Geedom CEO Lorenzo Gomez presents an overview of the startup ecosystem in San Antonio to a City Council committee. Photo by Iris Dimmick.
Geedom CEO Lorenzo Gomez presents an overview of the startup ecosystem in San Antonio to a City Council committee. Photo by Iris Dimmick.

As the list of projects and funding requests for the 2017 City Budget and 2017 Municipal Bond grows, priorities are emerging for the San Antonio City Council and its key industries. During briefing sessions on Tuesday, a Council committee heard from representatives from the aerospace, advanced manufacturing, cybersecurity, and IT industries.

The various proposals were given to a receptive Economic and Human Development Committee which is chaired by Councilman Joe Krier (D9) and includes Roberto Treviño (D1), Rebecca Viagran (D3), Ray Lopez (D6) and Mike Gallagher (D10). This was the second briefing session called for by Krier, who wanted to hear from industry leaders about infrastructure and program needs as City Council considers its budget and bond priorities.

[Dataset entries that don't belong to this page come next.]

(** [sourceIndex !== dropIndex], a number against a number or [null]. *)
Definition differsFrom (sourceIndex : jsnum) (dropIndex : option nat) : bool :=
  match dropIndex with
  | Some d => negb (strict_eq sourceIndex (Num (Z.of_nat d)))
  | None => true
  end.

(** [tabs[n]] *)
Definition at_index (l : list Tab) (n : jsnum) : Tab :=
  match n with
  | Num z => if (0 <=? z)%Z then default TabUndefined (l !! Z.to_nat z)
             else TabUndefined
  | NaN => TabUndefined
  end.

(** Where [splice(start, ...)] starts on an array of length [len]: [NaN] is
    0, a negative start counts from the end, a start beyond the end is the
    end. *)
Definition spliceStart (len : nat) (start : jsnum) : nat :=
  match start with
  | NaN => 0
  | Num z => if (z <? 0)%Z then Z.to_nat (Z.max (Z.of_nat len + z) 0)
             else Nat.min (Z.to_nat z) len
  end.

(** [const [movedTab] = newTabs.splice(sourceIndex, 1)]: the removed element
    ([undefined] when nothing was removed) and the array left. *)
Definition spliceOut (sourceIndex : jsnum) (l : list Tab) : Tab * list Tab :=
  let k := spliceStart (length l) sourceIndex in
  (default TabUndefined (l !! k), delete k l).

(** [newTabs.splice(dropIndex, 0, movedTab)] *)
Definition spliceIn (dropIndex : nat) (movedTab : Tab) (l : list Tab) : list Tab :=
  take dropIndex l ++ movedTab :: drop dropIndex l.

(** The array passed to [onTabMove] by the within-group branch. *)
Definition reorderedTabs (l : list Tab) (sourceIndex : jsnum) (dropIndex : nat)
  : list Tab :=
  let '(movedTab, newTabs) := spliceOut sourceIndex l in
  spliceIn dropIndex movedTab newTabs.

Definition clearIndicators : Call := onDropIndicatorChange noIndicators.

Definition handleDrop `{Builtins} (p : Props) (s : State) (b : Browser) : Outcome :=
  let sourceIndex := parseInt (getData "text/plain" b) in
  let sourceGroupIndex := parseInt (getData "groupIndex" b) in
  match JSON_parse (getData "tabInfo" b) with
  | None =>
      {| state := s; browser := b; calls := [preventDefault];
         completion := Threw |}
  | Some tabInfo =>
      let wasShowingLeftIndicator :=
        showsFor (leftGroup (dropIndicators p)) (groupIndex p) in
      let wasShowingRightIndicator :=
        showsFor (rightGroup (dropIndicators p)) (groupIndex p) in
      let wasShowingBetweenIndicator :=
        showsFor (betweenGroups (dropIndicators p)) (groupIndex p) in
      let '(s1, action) :=
        if wasShowingBetweenIndicator then
          (s, [onTabSplit tabInfo sourceGroupIndex (AtGroup (groupIndex p))])
        else if wasShowingLeftIndicator || wasShowingRightIndicator then
          (s, [onTabSplit tabInfo sourceGroupIndex
                 (AtEdge wasShowingRightIndicator)])
        else if negb (strict_eq sourceGroupIndex (Num (Z.of_nat (groupIndex p)))) then
          let targetIndex := default (length (tabs p)) (dropIndex s) in
          (s, [onTabMove_across (draggedTab p) targetIndex
                 sourceGroupIndex (groupIndex p)])
        else
          match dropIndex s with
          | Some d =>
              if differsFrom sourceIndex (Some d) then
                let '(movedTab, newTabs) := spliceOut sourceIndex (tabs p) in
                let newTabs := spliceIn d movedTab newTabs in
                (if same_tab (activeTab s) (at_index (tabs p) sourceIndex)
                 then set_activeTab movedTab s else s,
                 [onTabMove_within newTabs (groupIndex p)])
              else (s, [])
          | None => (s, [])
          end in
      {| state := set_dropIndex None s1; browser := b;
         calls := preventDefault :: clearIndicators :: action;
         completion := Returned |}
  end.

Read more about presentations from healthcare, biosciences and academic research sectors that took place earlier this month here: With Investment, City’s Healthcare and Biosciences Sector Poised for Growth.

What’s a ‘Chief Talent Officer?’

If San Antonio wants to get serious about connecting emerging tech companies with homegrown and imported talent, then the city will need more than job boards, Tech Bloc CEO David Heard said Tuesday. That’s why the tech advocacy group is working closely with the City’s Economic Development Department (EDD) to ask City Council to include seed funding for a “chief talent officer” that would be tasked with making those connections in a more aggressive and coordinated way.

The salary and startup materials for two years would cost about $300,000, Heard estimated, adding that the chief talent officer would be “both a position and a function. The program would be broader and include recruitment, outreach, and a kind of clearinghouse for information so that everyone understands who’s looking for work and who’s hiring.”

City Council will see a proposed 2017 City Budget in August, discuss desired changes, and then vote on a final budget in September.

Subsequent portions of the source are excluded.